SAMPAH adalah barang buangan yang tak ada nilainya. Tapi benda tak bernilai itu jadi lain nilainya di mata pemulung dan Pemda. Bagi pemulung, bila dikorek-korek sampah masih bisa menciptakan nilai uang yang menggiurkan. Sebaliknya bagi Pemda, dalam skala besar sampah bisa menggerogoti APBD hingga ratusan miliar. Maka tak mengherankan, di Jambi pembuang sampah sembarangan bisa kena sanksi denda Rp 20 juta.

Bagi orang kampung, sampah belum menjadi masalah. Dengan lahan yang luas, warga desa masih bisa membereskannya dengan cara dibakar maupun ditimbun dalam tanah. Pada saatnya nanti dibongkar lagi sudah bisa menjadi pupuk. Di kota yang lahannya terbatas, mana bisa menimbun sampah dalam tanah.
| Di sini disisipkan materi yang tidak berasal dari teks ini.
(** A descriptor that moves to an object from another component, and what other
    components do with theirs. *)
Lemma inv_adopt w x fd : inv w -> empty_at w x -> fd ∈ foreign w ->
  inv (set_foreign (set_objs w (<[x := fd]> (objs w))) (foreign w ∖ {[fd]})).
Proof.
  intros I E Fo. pose proof (inv_out _ I fd Fo) as Op. destruct (inv_held _ I fd Op) as [P _].
  destruct I as [H1 H2 H3 H4 H5]. split; cbn; try done.
  - intros y g. rewrite lookup_insert_Some. intros [[_ <-] | [_ L]]; [right; split_and!; auto; set_solver |].
      destruct (H1 y g L) as [? | (? & ? & ?)]; [by left | right; split_and!; auto; set_solver].
  - assert (forall z, objs w !! z = Some fd -> False) as No by (intros z [? | (_ & _ & ?)]%H1; [lia | done]).
      intros y z g. rewrite !lookup_insert_Some. intros [[<- <-] | [_ Ly]] [[<- ?] | [_ Lz]] Pg; simplify_eq; auto; try (exfalso; by eauto).
      by apply (H2 y z g).
  - intros g Pg. destruct (H3 g Pg) as [? [? | [y L]]]; split; auto.
    + destruct (decide (g = fd)) as [-> |]; [right; exists x; by rewrite lookup_insert_eq | left; set_solver].
    + right. exists y. rewrite lookup_insert_ne; [done |]. intros ->. destruct E; simplify_eq. lia.
  - intros g Fg. apply H4. set_solver.
Qed.

Lemma inv_elsewhere w d : inv w -> let fd := lowest (fds w) in
  inv (set_foreign (set_fds w (<[fd := d]> (fds w))) ({[fd]} ∪ foreign w)).
Proof.
  intros I fd. destruct (lowest_spec (fds w)) as [N P]. fold fd in N, P.
  destruct I as [H1 H2 H3 H4 H5].
    assert (forall g, is_Some (<[fd := d]> (fds w) !! g) <-> g = fd \/ is_Some (fds w !! g)) as L.
    { intros g. rewrite lookup_insert_is_Some. destruct (decide (fd = g)); naive_solver. }
    split; cbn; try done; try setoid_rewrite L.
  - intros y g Ly. destruct (H1 y g Ly) as [? | (? & [? ?] & ?)]; [by left |]. right. split_and!; eauto.
      rewrite elem_of_union, elem_of_singleton. intros [-> | ?]; [congruence | done].
  - intros g [-> | Pg]; [split; [done | left; set_solver] |]. destruct (H3 g Pg) as [? [? | ?]]; split; auto. left. set_solver.
  - intros g. rewrite elem_of_union, elem_of_singleton. intros [-> | ?]; auto.
Qed.

Lemma inv_close_elsewhere w fd : inv w -> fd ∈ foreign w ->
  inv (set_foreign (set_fds w (delete fd (fds w))) (foreign w ∖ {[fd]})).
Proof.
  intros I Fo. destruct I as [H1 H2 H3 H4 H5].
    assert (forall g, is_Some (delete fd (fds w) !! g) <-> g <> fd /\ is_Some (fds w !! g)) as L.
    { intros g. rewrite lookup_delete_is_Some. naive_solver. }
    split; cbn; try done; try setoid_rewrite L.
  - intros y g Ly. destruct (H1 y g Ly) as [? | (? & ? & ?)]; [by left |]. right. split_and!; auto; [by intros -> | set_solver].
  - intros g [Ng Pg]. destruct (H3 g Pg) as [? [? | ?]]; split; auto. left. set_solver.
  - intros g [Fg Ng]%elem_of_difference. split; [by rewrite elem_of_singleton in Ng | auto].
Qed.

Lemma perform_inv inet w o : inv w -> allowed w o = true -> inv (snd (perform inet o w)).
Proof.
  intros I A. unfold allowed in A. rewrite !andb_true_iff, forallb_forall in A. destruct A as [[U Mk] Fo].
  assert (forall x, List.In x (uses o) -> is_Some (objs w !! x)) as Live by (intros x Hx%U; by apply bool_decide_eq_true in Hx).
  assert (forall x, makes o = Some x -> empty_at w x) as Free by (intros x Hx; rewrite Hx in Mk; left; by apply bool_decide_eq_true in Mk).
  assert (Q : forall A (m : M A), quiet m -> inv (snd ((m ;;; ret tt) w))).
  { intros B m H. specialize (H w). unfold after. destruct (m w) as [b w1]. cbn in *. by eapply same_inv. }
  destruct o as [x | x fd | f x | l x | x y | x y | x | x | x on | so x on | x ip port | x ip port | x n | x | x | d | fd];
    cbn [perform uses makes] in *.
  - by apply inv_name, Free.
  - apply bool_decide_eq_true in Fo. exact (inv_adopt w x fd I (Free x eq_refl) Fo).
  - pose proof (new_object w (fresh_descr f 0) x I (Free x eq_refl)). unfold createTcp, after. by destruct (sys_new _ w).
  - apply accept_spec; [done | by apply Free].
  - destruct (Live y ltac:(by left)) as [fd L]. unfold move_construct, after, fd_, set_fd_, gets, modify. rewrite L. cbn.
    apply (inv_move w x y fd); [done | | by apply Free | done].
    intros <-. apply bool_decide_eq_true in Mk. congruence.
  - apply move_assign_spec; [done | apply Live; cbn; auto..].
  - apply close_spec; [done | apply Live; cbn; auto].
  - apply destroy_spec; [done | apply Live; cbn; auto].
  - apply Q, quiet_setNonBlocking.
  - apply Q. unfold setOption. auto with sock.
  - apply Q, quiet_by_name. intros. unfold bind_addr. auto with sock.
  - apply Q, quiet_by_name. intros. unfold connect_addr. auto with sock.
  - apply Q. unfold listen. auto with sock.
  - apply Q. unfold send. auto with sock.
  - apply Q. unfold recv. auto with sock.
  - unfold after. pose proof (sys_new_spec w d I) as H. destruct (sys_new d w) as [fd w'].
    destruct H as [[-> S] | (w1 & S & -> & ->)]; [by eapply same_inv |].
    apply (same_inv _ _ S) in I. destruct (lowest_spec (fds w1)) as [N P]. zb_eval. cbn.
    exact (inv_elsewhere w1 d I).
  - apply bool_decide_eq_true in Fo. exact (inv_close_elsewhere w fd I Fo).
Qed.

Lemma socket_run_inv inet ops : forall w w', inv w -> run inet w ops = Some w' -> inv w'.
Proof.
  induction ops as [| o ops IH]; cbn; intros w w' I E; [by simplify_eq |].
  apply bind_Some in E as (w1 & E1 & E). eapply IH, E. unfold step in E1.
  destruct (allowed w o) eqn:A; [| done]. simplify_eq. by apply perform_inv.
Qed.

Lemma start_owned answers : inv (start answers).
Proof. split; cbn; try done; try (by intros ? [? ?]); intros *; set_solver. Qed.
Apa lagi membakarnya, salah-salah bisa kena rumah orang!

Di luar kaum pemulung, sampah itu tak ada nilainya. Tapi meski tak bernilai, bagi Pemda termasuk Jakarta, produk sampah dalam skala besar bisa menggerogoti kas Pemprov. Bayangkan, setiap tahun Gubernur DKI harus bayar ke Pemda Bekasi setahunnya Rp 192 miliar, sebagai kompensasi pembuangan sampah di Bantargebang. Itupun Pemda Bekasi masih merasa belum sesuai, sehingga belum lama ini Gubernur DKI dan Walikota Bekasi “perang” hanya karena masalah sampah.
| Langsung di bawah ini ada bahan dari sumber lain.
(* ===== verification/RingBuffer.v ===== *)
(** * RingBuffer: the fixed-size byte ring of [hypernet::buffer]

    Models [engine/include/hypernet/buffer/RingBuffer.hpp],
    [engine/src/hypernet/buffer/RingBuffer.cpp] and
    [engine/include/hypernet/buffer/BufferView.hpp].  The state is the record
    [t] with the class's five members; sizes are 64-bit and every [+] and [-]
    of the source is [size_add] / [size_sub].  A pointer argument is an
    [option] ([None] is [nullptr]); a pointer into [buffer_] is its offset.

    [contents] is the abstraction: the bytes a reader will get, in order.
    The theorems show that each operation is the corresponding operation of a
    bounded FIFO byte queue ([fifo_step]), for every position of the wrap
    around, and that no size computation overflows. *)

From S2P Require Import Prelude.

Module RingBuffer.

(* ------------------------------------------------------------------ *)
(** ** State *)

Record t := mk {
  buffer_ : list byte;
  capacity_ : Z;
  head_ : Z;
  tail_ : Z;
  size_ : Z
}.

(** [BufferView]: a start offset in the ring's storage ([None] is a null
    pointer) and a length. *)
Record view := mk_view { vdata : option Z; vsize : Z }.

(** [BufferView{}]. *)
Definition empty_view : view := mk_view None 0.

Definition view_empty (v : view) : bool := vsize v =? 0.

(** [struct iovec] over the ring's storage, and the two-element array the
    callers pass. *)
Record iovec := mk_iovec { iov_base : option Z; iov_len : Z }.

Definition iov2 : Type := iovec * iovec.

Definition null_iov : iovec := mk_iovec None 0.

Definition null_iov2 : iov2 := (null_iov, null_iov).

(** What the constructor can throw. *)
Inductive ctor_error := InvalidArgument | LengthError.

(** [RingBuffer(capacity)]: [buffer_(capacity)] value-initialises the storage
    and throws above [max_size()]; then a zero capacity is refused. *)
Definition create (capacity : Z) : ctor_error + t :=
  if VEC_MAX <? capacity then inl LengthError
  else if capacity =? 0 then inl InvalidArgument
  else inr (mk (replicate (Z.to_nat capacity) (z2b 0)) capacity 0 0 0).

Definition capacity (rb : t) : Z := capacity_ rb.
Definition size (rb : t) : Z := size_ rb.
Definition available (rb : t) : Z := size_ rb.
Definition freeSpace (rb : t) : Z := size_sub (capacity_ rb) (size_ rb).
Definition empty (rb : t) : bool := size_ rb =? 0.
Definition full (rb : t) : bool := size_ rb =? capacity_ rb.

(* ------------------------------------------------------------------ *)
(** ** Operations *)

(** One [memcpy] at [tail_] with the index and size updates that follow it. *)
Definition copy_in (rb : t) (bytes : list byte) : t :=
  mk (blit (tail_ rb) bytes (buffer_ rb)) (capacity_ rb) (head_ rb)
     (size_add (tail_ rb) (zlen bytes) mod capacity_ rb)
     (size_add (size_ rb) (zlen bytes)).

(** One [memcpy] from [head_] with the index and size updates that follow. *)
Definition copy_out (rb : t) (n : Z) : t * list byte :=
  (mk (buffer_ rb) (capacity_ rb) (size_add (head_ rb) n mod capacity_ rb)
      (tail_ rb) (size_sub (size_ rb) n),
   slice (head_ rb) n (buffer_ rb)).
Produksi sampah warga DKI Jakarta memang luar biasa, perhari bisa mencapai 70.000 ton. Dulu pengelolaan sampah pernah diswastakan. Tapi karena hasilnya tak memuaskan, era Gubernur Ahok kerjasama itu distop, DKI mengelola sendiri sampah-sampah itu. Pemprov juga berencana membangun intermediate treatment facility (ITF) di Sunter, Jakarta Utara. Ahok tak sempat mewujudkannya karena kesandung “Almaidah ayat 51”, sehingga baru bisa diwujudkan oleh Gubernur Anies mulai 20 Desember 2018 lalu.
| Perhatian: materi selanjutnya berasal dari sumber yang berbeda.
(* ===== verification/BufferPool.v ===== *)
(** * BufferPool: the per-thread pool of fixed-size blocks

    Models [engine/include/hypernet/buffer/BufferPool.hpp] and
    [engine/src/hypernet/buffer/BufferPool.cpp].  A pointer is its offset in
    [storage_]; [None] is [nullptr].  [deallocate] is modelled for both build
    modes: with assertions ([debug = true]) a foreign, misaligned or
    already-free pointer is [AssertionFailed]; without them it is pushed.

    The theorems follow a client through any sequence of calls: the blocks it
    holds and the blocks in the free list are always the blocks of the
    storage, each exactly once. *)

From S2P Require Import Prelude.

Module BufferPool.

Record t := mk {
  blockSize_ : Z;
  blockCount_ : Z;
  storageBytes : Z;
  freeList_ : list Z
}.

Inductive error := InvalidArgument | BadAlloc.

(** Offsets of the blocks, in the order the constructor pushes them. *)
Definition block_offsets (blockSize blockCount : Z) : list Z :=
  (fun i => u64 (Z.of_nat i * blockSize)) <$> seq 0 (Z.to_nat blockCount).

Definition create (blockSize blockCount : Z) : error + t :=
  if blockSize =? 0 then inl InvalidArgument else
  if blockCount =? 0 then inl InvalidArgument else
  let bytes := u64 (blockSize * blockCount) in
  if VEC_MAX <? bytes then inl BadAlloc else
  inr (mk blockSize blockCount bytes (block_offsets blockSize blockCount)).

Definition blockSize (p : t) : Z := blockSize_ p.
Definition capacity (p : t) : Z := blockCount_ p.
Definition freeBlocks (p : t) : Z := zlen (freeList_ p).
Definition exhausted (p : t) : bool := freeBlocks p =? 0.

(** [freeList_.back()] and [pop_back()]. *)
Definition allocate (p : t) : t * option Z :=
  match last (freeList_ p) with
  | None => (p, None)
  | Some ptr =>
      (mk (blockSize_ p) (blockCount_ p) (storageBytes p)
          (take (length (freeList_ p) - 1) (freeList_ p)), Some ptr)
  end.

Inductive dealloc_result := Ok (p : t) | AssertionFailed.

Definition deallocate (debug : bool) (p : t) (ptr : option Z) : dealloc_result :=
  match ptr with
  | None => Ok p
  | Some off =>
      let pushed := mk (blockSize_ p) (blockCount_ p) (storageBytes p) (freeList_ p ++ [off]) in
      if debug then
        let end_ := u64 (blockSize_ p * blockCount_ p) in
        if negb ((0 <=? off) && (off <? end_)) then AssertionFailed else
        if negb (off mod blockSize_ p =? 0) then AssertionFailed else
        if bool_decide (off ∈ freeList_ p) then AssertionFailed else
        Ok pushed
      else Ok pushed
  end.

(* ------------------------------------------------------------------ *)
(** ** A client and its blocks *)

(** The pool and the blocks the client holds. *)
Record world := mk_world { pool : t; held : list Z }.

(** A correct client gives back only blocks it holds (or null). *)
Inductive step (debug : bool) : world -> world -> Prop :=
| step_alloc p h p' ptr :
    allocate p = (p', Some ptr) -> step debug (mk_world p h) (mk_world p' (ptr :: h))
| step_alloc_fail p h p' :
    allocate p = (p', None) -> step debug (mk_world p h) (mk_world p' h)
| step_free p h1 ptr h2 p' :
    deallocate debug p (Some ptr) = Ok p' ->
    step debug (mk_world p (h1 ++ ptr :: h2)) (mk_world p' (h1 ++ h2))
| step_free_null p h p' :
    deallocate debug p None = Ok p' -> step debug (mk_world p h) (mk_world p' h).

Record pool_inv (bs bc : Z) (w : world) : Prop := {
  inv_bs : blockSize_ (pool w) = bs;
  inv_bc : blockCount_ (pool w) = bc;
  inv_bytes : storageBytes (pool w) = bs * bc;
  inv_blocks : freeList_ (pool w) ++ held w ≡ₚ block_offsets bs bc
}.

Section Lemmas.
Variables bs bc : Z.
Lemma allocate_perm p p' ptr :
  allocate p = (p', Some ptr) -> freeList_ p ≡ₚ ptr :: freeList_ p' /\
  blockSize_ p' = blockSize_ p /\ blockCount_ p' = blockCount_ p /\ storageBytes p' = storageBytes p.
Proof.
  unfold allocate. destruct (last (freeList_ p)) as [x |] eqn:E; [| done].
  intros [= <- ->]. split; [| done]. apply last_Some in E as [l ->]. simpl.
  rewrite length_app. simpl. replace (length l + 1 - 1)%nat with (length l) by lia.
  rewrite take_app_length. solve_Permutation.
Qed.

Lemma step_inv debug w w' : pool_inv bs bc w -> step debug w w' -> pool_inv bs bc w'.
Proof.
  intros [Hbs Hbc Hby Hbl] Hs. inversion Hs as [p h p' ptr Ha | p h p' Ha | p h1 ptr h2 p' Hd | p h p' Hd];
    subst; simpl in *.
  - apply allocate_perm in Ha as (Hp & ? & ? & ?). split; simpl; try congruence.
    rewrite <- Hbl, Hp. solve_Permutation.
  - unfold allocate in Ha. destruct (last (freeList_ p)); simplify_eq. by split.
  - assert (p' = mk (blockSize_ p) (blockCount_ p) (storageBytes p) (freeList_ p ++ [ptr])) as ->.
    { unfold deallocate in Hd. destruct debug; if_cases; by simplify_eq. }
    split; simpl; try congruence. rewrite <- Hbl. solve_Permutation.
  - simplify_eq. by split.
Qed.

Hypothesis bs_pos : 0 < bs.
Hypothesis bc_pos : 0 < bc.
Hypothesis fits : bs * bc <= VEC_MAX.

Lemma offsets_small : block_offsets bs bc = (fun i => Z.of_nat i * bs) <$> seq 0 (Z.to_nat bc).
Proof.
  unfold block_offsets. apply list_fmap_ext. intros i x Hx.
  apply lookup_seq in Hx as [-> Hi]. apply u64_small. nia.
Qed.

Lemma offsets_spec off :
  off ∈ block_offsets bs bc <-> exists i, 0 <= i < bc /\ off = i * bs.
Proof.
  rewrite offsets_small, list_elem_of_fmap. split.
  - intros (i & -> & Hi%elem_of_seq). exists (Z.of_nat i). lia.
  - intros (i & Hi & ->). exists (Z.to_nat i). split; [lia |]. apply elem_of_seq. lia.
Qed.

Lemma offsets_NoDup : NoDup (block_offsets bs bc).
Proof.
  rewrite offsets_small. apply NoDup_fmap_2_strong; [| apply NoDup_seq].
  intros x y _ _ H. nia.
Qed.

Lemma held_blocks w : pool_inv bs bc w -> NoDup (freeList_ (pool w) ++ held w).
Proof. intros [_ _ _ Hbl]. rewrite Hbl. apply offsets_NoDup. Qed.

End Lemmas.

(* ------------------------------------------------------------------ *)
(** ** Theorems *)

(** Blocks are never handed out twice.  After any sequence of calls by a
    client that frees only what it holds, the blocks held are pairwise
    disjoint ranges inside the storage, none of them is in the free list, the
    next [allocate] returns a block disjoint from all of them, it fails only
    when all blocks are held, and the debug assertions never fire. *)
Theorem pool_blocks_disjoint (debug : bool) (bs bc : Z) (p : t) (w : world) :
  0 <= bs -> 0 <= bc -> bs * bc <= VEC_MAX -> create bs bc = inr p ->
  star (step debug) (mk_world p []) w ->
  NoDup (held w) /\
  (forall off, off ∈ held w -> exists i, 0 <= i < bc /\ off = i * bs /\ off + bs <= storageBytes (pool w)) /\
  (forall a b, a ∈ held w -> b ∈ held w -> a <> b -> a + bs <= b \/ b + bs <= a) /\
  (match allocate (pool w) with
   | (p', Some ptr) => ~ (ptr ∈ held w) /\ ptr + bs <= storageBytes p'
   | (_, None) => zlen (held w) = bc
   end) /\
  (forall off, off ∈ held w -> deallocate true (pool w) (Some off) <> AssertionFailed).
Proof.
  intros Hbs Hbc Hfit Hcr Hrun. unfold create in Hcr. if_cases; simplify_eq.
  rewrite u64_small in * by nia.
  assert (Hi : pool_inv bs bc w).
  { apply (star_invariant (step debug) (pool_inv bs bc) _ w) in Hrun; [done | |].
    - intros s s' Hs Hst. by apply (step_inv bs bc debug s).
    - split; try done. simpl. by rewrite app_nil_r. }
  pose proof (held_blocks bs bc ltac:(lia) ltac:(lia) Hfit w Hi) as Hnd.
  pose proof (offsets_spec bs bc ltac:(lia) ltac:(lia) Hfit) as Hoff.
  destruct Hi as [Hb1 Hb2 Hb3 Hbl]. apply NoDup_app in Hnd as (Hnf & Hdisj & Hnh).
  assert (Hin : forall off, off ∈ freeList_ (pool w) \/ off ∈ held w ->
            exists i, 0 <= i < bc /\ off = i * bs).
  { intros off Ho. apply Hoff. rewrite <- Hbl. by apply elem_of_app. }
  split_and!; [done | | | |].
  - intros off Ho. destruct (Hin off) as (i & Hi & ->); [by right |]. exists i. split_and!; (done || nia).
  - intros a b Ha Hb Hne. destruct (Hin a) as (i & Hi & ->); [by right |].
    destruct (Hin b) as (j & Hj & ->); [by right |]. destruct (Z.lt_trichotomy i j) as [| [|]]; nia.
  - destruct (allocate (pool w)) as [p' [ptr |]] eqn:Ea.
    + apply allocate_perm in Ea as (Hp & _ & _ & Hby).
      assert (Hptr : ptr ∈ freeList_ (pool w)) by (rewrite Hp; apply elem_of_cons; by left).
      split; [by apply Hdisj |]. destruct (Hin ptr) as (i & Hi & ->); [by left |]. nia.
    + unfold allocate in Ea. destruct (last (freeList_ (pool w))) eqn:El; [done |].
      apply last_None in El. rewrite El in Hbl. simpl in Hbl. unfold zlen.
      rewrite (Permutation_length Hbl). unfold block_offsets.
      rewrite length_fmap, length_seq. lia.
  - intros off Ho. destruct (Hin off) as (i & Hi & ->); [by right |].
    unfold deallocate. rewrite Hb1, Hb2, u64_small by nia.
    rewrite Z.mod_mul by lia.
    rewrite bool_decide_eq_false_2 by (intros Hf; exact (Hdisj _ Hf Ho)).
    rewrite (proj2 (Z.leb_le 0 (i * bs))), (proj2 (Z.ltb_lt (i * bs) (bs * bc))) by nia. done.
Qed.

Lemma pool_blocks_disjoint_witness :
  exists w, held w = [0; 8] /\ NoDup (held w) /\
    (forall off, off ∈ held w -> deallocate true (pool w) (Some off) <> AssertionFailed).
Proof.
  exists (mk_world (mk 8 2 16 []) [0; 8]). split; [done |].
  destruct (pool_blocks_disjoint true 8 2 (mk 8 2 16 [0; 8]) (mk_world (mk 8 2 16 []) [0; 8]))
    as (H1 & _ & _ & _ & H5); [lia | lia | lia | vm_compute; reflexivity | | done].
  apply star_step with (mk_world (mk 8 2 16 [0]) [8]).
  - apply star_step with (mk_world (mk 8 2 16 [0; 8]) []); [apply star_refl |].
    apply step_alloc. vm_compute. reflexivity.
  - apply step_alloc. vm_compute. reflexivity.
Defined.

End BufferPool.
Itu sampah-sampah yang tertangani Dinas Lingkungan Hidup. Yang tak tertangani, yakni yang diurus masyarakat sendiri (dibakar dengan sembunyi-sembunyi), termasuk yang dibuang di balik pagar jalan tol, juga bukan sedikit. Lihat saja sepanjang Jagorawi dari sisi Kampung Rambutan ke arah Bogor, kantong-kantong sampah berserakan di balik pagar jalan tol.